Mecklenburg County Board Chair Jennifer Roberts introduced the two resolutions after hearing from a large number of area residents who both spoke publicly and wrote letters to Mecklenburg County Air Quality during a public hearing held in February concerning the permit renewal for the incinerator. In March, the nonprofit group Citizens for a Healthy Environment (CHE), a chapter of the Blue Ridge Environmental Defense League, was formed by residents living near the incinerator in response to growing concerns about the escalating numbers of health problems which many attribute to the incinerator. Residents have complained for years about strong odors, fumes, smoke, falling ash and other problems. More recently, concerns have grown as residents began to notice high numbers of cancers and other illnesses in neighborhoods surrounding the facility.

The decision by Mecklenburg County establishes a precedent that may affect the pending renewal of a second Title V medical waste incinerator permit currently under review in Alamance County, and sends a strong message to the N.C. Environmental Management Commission and the federal Environmental Protection Agency (EPA) that citizens are taking action to protect public health and the environment in Mecklenburg County.

Biomedical Waste of North Carolina, on Campus Ridge Road in Matthews, is owned by Healthcare Waste Solutions Inc. of Cincinnati, Ohio. The incinerator burns waste from 12 states, and is currently releasing four air pollutants linked with cancer and other illnesses at rates far above the new EPA limits. The majority of medical waste can be safely disposed of using a state-approved alternative called autoclaving, which sterilizes the waste, which is then shredded and sent to a landfill. Healthcare Waste Solutions owns an autoclave in Gastonia.
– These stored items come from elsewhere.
(* ===== verification/AdvertThreads.v ===== *)
(** * The threads that register a node's advert

    Models [src/bingle_core/src/engine/advert_lifecycle.rs] and the part of
    [register_with_relay] of [src/bingle_core/src/engine/mod.rs] that keeps what was registered,
    at the grain of their locks.  [Lifecycle] has each operation as one step; here the passes of
    the advert refresh, the threads that register and the threads that sign off interleave.

    The advert registration, the refresher, the home relay and the keep-alive are each under
    a lock of their own.  [pool] has all threads; a refresh is one of them and is named by its
    index, which is what the [refresher] slot holds.  A stop takes the refresh out of the
    slot, clears its flag, and waits until its pass is over: [Periodic] has that wait in
    detail, here the refresh looks at its flag before each pass.  What the network answers
    is the argument [answer] of a step.  [taken_by] is what no thread reads: which thread took
    a refresh out of the slot. *)
From S2P Require Import Prelude NetAddr Advert Ddb RelayCache Lifecycle.

Local Open Scope Z_scope.

(** The relay that was chosen, and its address. *)
Abbreviation relay_target := (RelayInfo * SocketAddr)%type.

(** [ddb_register_ip] and [ddb_register_relay], with what [register_with_relay] does next when
    they are called from it.  [ToTake], [ToClear] and [ToJoin] are [stop_advert_refresh]. *)
Inductive registering : Type :=
| ToSend (r : AdvertRegistration) (then_home : option relay_target)
| ToNote (r : AdvertRegistration) (then_home : option relay_target)
| ToStart (then_home : option relay_target)
| ToTake (then_home : option relay_target)
| ToClear (t : nat) (then_home : option relay_target)
| ToJoin (t : nat) (then_home : option relay_target)
| ToRemember (home : relay_target)
| ToKeepAlive (home : relay_target)
| Finished.

(** A refresh: between passes, reading the registration, renewing the listen, repeating the
    registration, registering elsewhere, or over. *)
Inductive passing : Type :=
| TWait
| TRead
| TRenew (rid : string) (rsig : option string)
| TRegister (r : AdvertRegistration)
| TSwitch (p : registering)
| TExited.

(** [ddb_signoff]; [n] is how many threads there were when it emptied the slot. *)
Inductive signing : Type :=
| SStart
| SClear (n t : nat)
| SJoin (n t : nat)
| STake (n : nat)
| SSend (n : nat)
| SDone (n : nat).

Inductive thread : Type :=
| Task (running : bool) (p : passing)
| Registrar (p : registering)
| Signer (p : signing).

(** What the DDB client sends, and the thread it is called from. *)
Inductive request : Type :=
| Advertised (i : nat) (r : AdvertRegistration)
| SignedOff (i : nat).

Record world : Type := MkWorld {
  advert : option AdvertRegistration;
  refresher : option nat;
  home : option RelayInfo;
  keep_alive : option (string * SocketAddr);
  pool : list thread;
  taken_by : gmap nat nat;
  wire : list request
}.

(** Whether a request succeeds, a relay still listens, the owner of a refresh is still there;
    and the relay that was found elsewhere and answered Listen. *)
Record answer : Type := MkAnswer { ok : bool; found : option relay_target }.

Definition set_advert (r : option AdvertRegistration) (w : world) : world :=
  MkWorld r (refresher w) (home w) (keep_alive w) (pool w) (taken_by w) (wire w).
Definition set_home (r : RelayInfo) (w : world) : world :=
  MkWorld (advert w) (refresher w) (Some r) (keep_alive w) (pool w) (taken_by w) (wire w).
Definition set_keep_alive (k : string * SocketAddr) (w : world) : world :=
  MkWorld (advert w) (refresher w) (home w) (Some k) (pool w) (taken_by w) (wire w).
Definition set_pool (p : list thread) (w : world) : world :=
  MkWorld (advert w) (refresher w) (home w) (keep_alive w) p (taken_by w) (wire w).
Definition set_refresher (r : option nat) (w : world) : world :=
  MkWorld (advert w) r (home w) (keep_alive w) (pool w) (taken_by w) (wire w).
Definition send (q : request) (w : world) : world :=
  MkWorld (advert w) (refresher w) (home w) (keep_alive w) (pool w) (taken_by w) (wire w ++ [q]).

Definition clear_flag (th : thread) : thread := match th with Task _ p => Task false p | th => th end.
Definition exited (th : thread) : bool := match th with Task _ TExited => true | _ => false end.

Section Steps.
(** Whether adverts expire. *)
Context (expires : bool).

(** [stop_advert_refresh]: thread [i] empties the slot. *)
Definition take_refresher (i : nat) (w : world) : world * option nat :=
  match refresher w with
  | None => (w, None)
  | Some t =>
      (MkWorld (advert w) None (home w) (keep_alive w) (pool w) (<[t := i]> (taken_by w)) (wire w), Some t)
  end.

(** [start_advert_refresh] *)
Definition start_refresher (w : world) : world :=
  if expires then
    match refresher w with
    | Some _ => w
    | None => set_refresher (Some (length (pool w))) (set_pool (pool w ++ [Task true TWait]) w)
    end
  else w.

Definition next_home (h : option relay_target) : registering :=
  match h with Some h => ToRemember h | None => Finished end.

(** The next section of a registration in thread [i]; [None] while it waits. *)
Definition registering_step (a : answer) (i : nat) (p : registering) (w : world) : option (world * registering) :=
  match p with
  | ToSend r h => Some (send (Advertised i r) w, if ok a then ToNote r h else Finished)
  | ToNote r h => Some (set_advert (Some r) w, if registration_is_relay r then ToTake h else ToStart h)
  | ToStart h => Some (start_refresher w, next_home h)
  | ToTake h =>
      let '(w, old) := take_refresher i w in
      Some (w, match old with Some t => ToClear t h | None => next_home h end)
  | ToClear t h =>
      Some (set_pool (alter clear_flag t (pool w)) w, if Nat.eqb t i then next_home h else ToJoin t h)
  | ToJoin t h =>
      match pool w !! t with
      | Some th => if exited th then Some (w, next_home h) else None
      | None => None
      end
  | ToRemember h => Some (set_home h.1 w, ToKeepAlive h)
  | ToKeepAlive h => Some (set_keep_alive (relay_id_of h.1, h.2) w, Finished)
  | Finished => None
  end.

Definition signing_step (i : nat) (p : signing) (w : world) : option (world * signing) :=
  match p with
  | SStart =>
      let n := length (pool w) in
      let '(w, old) := take_refresher i w in
      Some (w, match old with Some t => SClear n t | None => STake n end)
  | SClear n t => Some (set_pool (alter clear_flag t (pool w)) w, SJoin n t)
  | SJoin n t =>
      match pool w !! t with
      | Some th => if exited th then Some (w, STake n) else None
      | None => None
      end
  | STake n => Some (set_advert None w, SSend n)
  | SSend n => Some (send (SignedOff i) w, SDone n)
  | SDone _ => None
  end.

(** The next section of the refresh [i]. *)
Definition passing_step (a : answer) (i : nat) (running : bool) (p : passing) (w : world) : option (world * passing) :=
  match p with
  | TWait => Some (w, if running then TRead else TExited)
  | TRead =>
      Some (w, if ok a then
                 match advert w with
                 | None => TWait
                 | Some (RegRelay rid rsig) => TRenew rid rsig
                 | Some r => TRegister r
                 end
               else TExited)
  | TRenew rid rsig =>
      Some (w, if ok a then TRegister (RegRelay rid rsig)
               else match home w with
                    | None => TRegister (RegRelay rid rsig)
                    | Some _ =>
                        match found a with
                        | None => TWait
                        | Some h => TSwitch (ToSend (RegRelay (relay_id_of h.1) None) (Some h))
                        end
                    end)
  | TRegister r => Some (send (Advertised i r) w, TWait)
  | TSwitch p =>
      match registering_step a i p w with
      | None => None
      | Some (w, p) => Some (w, match p with Finished => TWait | p => TSwitch p end)
      end
  | TExited => None
  end.

(** Thread [i] goes on. *)
Definition advance (a : answer) (i : nat) (w : world) : option world :=
  match pool w !! i with
  | None => None
  | Some (Task running p) =>
      match passing_step a i running p w with
      | None => None
      | Some (w, p) => Some (set_pool (alter (fun th => match th with Task b _ => Task b p | th => th end) i (pool w)) w)
      end
  | Some (Registrar p) =>
      match registering_step a i p w with
      | None => None
      | Some (w, p) => Some (set_pool (alter (fun _ => Registrar p) i (pool w)) w)
      end
  | Some (Signer p) =>
      match signing_step i p w with
      | None => None
      | Some (w, p) => Some (set_pool (alter (fun _ => Signer p) i (pool w)) w)
      end
  end.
Citizens for a Healthy Environment co-chair Catherine Mitchell says, “I applaud the County’s request for early implementation. This action represents the very best type of governance by this board – that of real concern for the health and safety of the people of this county, combined with proactive implementation of the tools at hand to begin to tackle this serious problem. It’s a very positive first step.”

Mitchell says that CHE will initiate a comprehensive “cancer count” for neighborhoods affected by the incinerator, including Stallings, Indian Trail and other Union County neighborhoods. The group is also looking into conducting its own EPA-approved tests that residents may perform in their own neighborhoods to check for air and soil contamination in the area.

A number of the recommendations submitted in 2009 by the Blue Ridge Environmental Defense were incorporated into the new, more protective rules for medical waste incinerators.